Times of Crisis are Catalysts for Big Shifts and new ways of thinking. Yes- it would be the most conservative route to just let the lawn go brown and do nothing, but if people let their lawn go dormant and take NO action, there's always the chance we have a huge El Nino year- drought restrictions are pulled, and people just go back to watering the lawn because it's "cheap" and "easy" (in the short run). Take the drought as an opportunity to really evaluate our consumption, our waste, the environment in which we live and how to co-exist with it and give back rather than fight it. How about using outdoor showers in the summer that water our fruit trees? Laundry to landscape? Re-working the earth to slow it, spread it, sink it; re-working our brains to reduce, reuse. As an opportunity to create new habits and new shifts as a society.

Economical Incentive: In California, there are numerous rebates available from water districts. Lawn removal rebates, conversion from spray to drip... as well as all sorts of free and discounted resources such as rain barrels, greywater workshops, on top of countless interior home rebates to reduce water consumption and raise awareness. In Santa Cruz, there are water use restrictions per person/ per household and people are getting taxed for going over their water allotment. Taking out the lawn and converting to drip reduces the water use DRASTICALLY.

I have a client that took out her lawn, replaced with a lovely front yard garden this Spring (she also took advantage of other water rebates for her home)- this summer, the water district came by to make sure her water meter was working because they couldn't believe it went down so much! For the record, all of my clients who installed new gardens this year remained BELOW their allowed water use... and in the long run, once plants take full root and establish, the water usage will only decrease.

Environmental Incentive: We all know the benefits of tearing out a lawn or water hungry landscape. We can have natives and pollinator attractants, a garden that requires little to no water when established. We can get rid of the noise and air polluting lawn mower and stop pouring fertilizer on our lawns and water on them, which then runoff into the storm drains and raise the nitrogen levels in our ocean waters. We have the opportunity to support the birds, bees, and create a habitat for all of our friends that keep the world going round.
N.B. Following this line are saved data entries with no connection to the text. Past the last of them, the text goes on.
(* ===== verification/WantListFacts.v ===== *)
(** * The want list pops wants by priority *)

From Stdlib Require Import ZArith Lia List Sorted.
From stdpp Require Import base tactics numbers list gmap sets strings fin_maps relations.
From S2P Require Import Prelude Collections Cid WantList.

#[local] Open Scope Z_scope.

Section facts.
Context `{CidCrate} `{!HashIter Cid} `{!BinaryHeap HeapEntry he_le}.
Implicit Types (w : WantList) (e : WantEntry) (h : HeapEntry) (c : Cid).

(** ** The invariant

    A heap entry is live when its version is the one the map records for its CID.  Every want
    has a live heap entry with its creation time, no two heap entries have the same version,
    versions come from the counter, and the capacity is respected. *)
Definition live w h : Prop :=
  h ∈ heap w ∧ ∃ e, entries w !! he_cid h = Some (e, he_version h).

Record wl_inv w : Prop := {
  inv_entry : ∀ c e v, entries w !! c = Some (e, v) →
    we_cid e = c ∧ ∃ p, mkHeapEntry c p (we_created_at e) v ∈ heap w;
  inv_versions : NoDup (he_version <$> heap w);
  inv_counter : 0 ≤ version_counter w ∧ ∀ h, h ∈ heap w → he_version h ≤ version_counter w;
  inv_capacity : (size (entries w) ≤ max_wants (config w))%nat;
}.

Lemma version_inj w h1 h2 :
  wl_inv w → h1 ∈ heap w → h2 ∈ heap w → he_version h1 = he_version h2 → h1 = h2.
Proof.
  intros Hinv Hin1 Hin2 Hv. apply list_elem_of_lookup in Hin1 as [i Hi], Hin2 as [j Hj].
  assert (i = j) as ->; [|congruence].
  eapply (NoDup_lookup _ i j (he_version h1) (inv_versions _ Hinv));
    rewrite list_lookup_fmap; [by rewrite Hi|by rewrite Hj, Hv].
Qed.

Lemma live_unique w h1 h2 : wl_inv w → live w h1 → live w h2 → he_cid h1 = he_cid h2 → h1 = h2.
Proof.
  intros Hinv [Hin1 [e1 He1]] [Hin2 [e2 He2]] Hc. rewrite Hc in He1.
  eapply version_inj; try done. congruence.
Qed.

Lemma inv_live w c e v : wl_inv w → entries w !! c = Some (e, v) →
  ∃ h, live w h ∧ he_cid h = c ∧ he_version h = v ∧ he_created_at h = we_created_at e.
Proof.
  intros Hinv He. destruct (inv_entry _ Hinv c e v He) as [_ [p Hp]].
  eexists. split_and!; [split; [exact Hp|simpl; eauto]|done..].
Qed.

Lemma new_inv cfg : wl_inv (WantList_new cfg).
Proof. split; simpl; [by intros ??? ?%lookup_empty_Some|constructor|split; [done|set_solver]|rewrite map_size_empty; lia]. Qed.

(** Pushing a heap entry with a fresh version and recording it. *)
Lemma push_inv w c e p :
  wl_inv w → we_cid e = c → version_counter w + 1 < 2 ^ 64 →
  (is_Some (entries w !! c) ∨ size (entries w) < max_wants (config w))%nat →
  let v := as_u64 (version_counter w + 1) in
  wl_inv (mkWantList (mkHeapEntry c p (we_created_at e) v :: heap w) (<[c := (e, v)]> (entries w)) v (config w))
  ∧ v = version_counter w + 1.
Proof.
  intros [He Hv [Hc0 Hc] Hn] Hce Hroom Hcap v. assert (v = version_counter w + 1) as Hv1 by (apply as_u64_small; lia).
  split; [|done]. rewrite Hv1. clear v Hv1. split; simpl.
  - intros c' e' v' [[<- [= <- <-]]|[Hne Hc']]%lookup_insert_Some.
    + split; [done|]. eexists. by left.
    + destruct (He _ _ _ Hc') as [? [p' Hp']]. split; [done|]. exists p'. by right.
  - constructor; [|done]. intros (h & Hh & Hin)%list_elem_of_fmap. apply Hc in Hin. lia.
  - split; [lia|]. intros h [->|Hin]%elem_of_cons; simpl; [lia|]. apply Hc in Hin. lia.
  - destruct (decide (is_Some (entries w !! c))).
    + by rewrite map_size_insert_Some.
    + rewrite map_size_insert_None by by apply eq_None_not_Some. destruct Hcap; [done|lia].
Qed.

(** An operation keeps the invariant and draws at most [k] versions, as long as the counter has room. *)
Definition draws (k : nat) w w' : Prop :=
  wl_inv w → version_counter w + Z.of_nat k < 2 ^ 64 → wl_inv w' ∧ version_counter w' ≤ version_counter w + Z.of_nat k.

Lemma add_inv now e w : draws 1 w (add now e w).2.
Proof.
  intros Hinv Hk. unfold add. destruct (contains w (we_cid e)); [split; [done|simpl; lia]|].
  destruct (Nat.leb_spec (max_wants (config w)) (len w)); [split; [done|simpl; lia]|].
  destruct (push_inv w (we_cid e) e (effective_priority now e) Hinv) as [Hp Hv]; [done|lia|by right|].
  split; [exact Hp|]. simpl. lia.
Qed.

Lemma update_priority_inv c p w : draws 1 w (update_priority c p w).2.
Proof.
  intros Hinv Hk. unfold update_priority. destruct (entries w !! c) as [[e v]|] eqn:He; [|split; [done|simpl; lia]].
  destruct (push_inv w c (with_priority e p) p Hinv) as [Hp Hv]; [by destruct (inv_entry _ Hinv _ _ _ He)|lia|left; eauto|].
  split; [exact Hp|]. simpl. lia.
Qed.

Lemma update_priorities_batch_inv l w : draws (length l) w (update_priorities_batch l w).2.
Proof.
  revert w. induction l as [|[c p] l IH]; intros w Hinv Hk; cbn [length update_priorities_batch] in *; [split; [done|simpl; lia]|].
  destruct (update_priority_inv c p w Hinv) as [Hu Hv]; [lia|]. destruct (update_priority c p w) as [ok w1]. simpl in Hu, Hv.
  destruct (IH w1 Hu) as [H1 H2]; [lia|]. destruct (update_priorities_batch l w1). simpl in *. split; [done|lia].
Qed.

Lemma boost_entry_length now clock (l : list (Cid * (WantEntry * Z))) :
  (length (l ≫= boost_entry now clock) ≤ 2 * length l)%nat.
Proof.
  induction l as [|[c [e v]] l IH]; [simpl; lia|]. rewrite bind_cons, length_app. cbn [length].
  assert (length (boost_entry now clock (c, (e, v))) ≤ 2)%nat; [|lia].
  unfold boost_entry. destruct (we_deadline e); [|simpl; lia]. rewrite length_app. repeat case_match; simpl; lia.
Qed.
Lemma boost_inv now clock w : draws (2 * len w) w (boost_deadline_priorities now clock w).
Proof.
  intros Hinv Hk. unfold boost_deadline_priorities.
  pose proof (boost_entry_length now clock (hash_iter (entries w))) as Hl. rewrite length_hash_iter in Hl. fold (len w) in Hl.
  destruct (update_priorities_batch_inv (hash_iter (entries w) ≫= boost_entry now clock) w Hinv) as [H1 H2]; [lia|].
  split; [done|lia].
Qed.

Lemma remove_inv c w : wl_inv w → wl_inv (remove c w).2.
Proof.
  intros [He Hv Hc Hn]. split; simpl; try done.
  - intros c' e v [_ Hc']%lookup_delete_Some. by apply He.
  - etrans; [|exact Hn]. apply map_subseteq_size, delete_subseteq.
Qed.

Lemma remove_batch_inv l w : wl_inv w → wl_inv (remove_batch l w).2.
Proof.
  revert w. induction l as [|c l IH]; intros w Hinv; cbn [remove_batch]; [done|].
  pose proof (remove_inv c w Hinv) as Hr. destruct (remove c w) as [ok w1].
  specialize (IH w1 Hr). by destruct (remove_batch l w1).
Qed.

Lemma get_mut_inv c f w :
  (∀ e, we_cid (f e) = we_cid e ∧ we_created_at (f e) = we_created_at e) →
  wl_inv w → wl_inv (get_mut w c f).
Proof.
  intros Hf [He Hv Hc Hn]. split; simpl; try done.
  - intros c' e v. destruct (decide (c' = c)) as [->|Hne].
    + rewrite lookup_alter_eq. intros ([e0 v0] & Hc0 & Heq)%fmap_Some.
      injection Heq as -> ->. destruct (Hf e0) as [Hf1 Hf2]. rewrite Hf1, Hf2. by apply He.
    + rewrite lookup_alter_ne by done. apply He.
  - by rewrite <- size_dom, dom_alter_L, size_dom.
Qed.

(** ** [pop] *)

(** Taking a stale heap entry away changes nothing. *)
Lemma drop_stale w h heap' :
  wl_inv w → heap w ≡ₚ h :: heap' → ¬ live w h →
  let w' := mkWantList heap' (entries w) (version_counter w) (config w) in
  wl_inv w' ∧ ∀ h', live w' h' ↔ live w h'.
Proof.
  intros [He Hv Hc Hn] Hp Hstale. split.
  - split; simpl; [|rewrite Hp in Hv; by apply NoDup_cons in Hv as [_ ?]| |done].
    + intros c e v Hce. destruct (He _ _ _ Hce) as [Hec [p Hin]]. split; [done|]. exists p.
      rewrite Hp in Hin. apply elem_of_cons in Hin as [Heq|]; [|done].
      destruct Hstale. split; [rewrite Hp; left|exists e; by rewrite <- Heq].
    + split; [apply Hc|]. intros h' Hh'. apply Hc. rewrite Hp. by right.
  - intros h'. unfold live. simpl. rewrite Hp, elem_of_cons. split; [tauto|].
    intros [[->|?] ?]; [|done]. destruct Hstale. split; [rewrite Hp; left|done].
Qed.

Lemma empty_heap w : wl_inv w → heap w = [] → entries w = ∅.
Proof.
  intros Hinv Hh. apply map_empty. intros c. apply eq_None_not_Some. intros [[e v] He].
  destruct (inv_entry _ Hinv _ _ _ He) as [_ [p Hin]]. rewrite Hh in Hin. by apply elem_of_nil in Hin.
Qed.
Quality of Life and Space: Changing our surroundings to reflect our needs and aesthetics gets USE out of an otherwise flat water/energy sink. We can plant vegetables, herbs or fruit trees to bring back in the home- which not only is great for the soul, but also for the family/community- as food brings people together. If we have a beautiful garden with flowering sages and lavenders and hummingbirds chirping around- coming and going from the home is a pleasant experience- for the nose the eyes and the ears. Re-imagining our spaces might also include creating a new seating area that was otherwise unused- a new recreating area, vantage point or retreat zone. So you see designing and planting a new garden is really reclaiming your space- and why would you wait until later for that?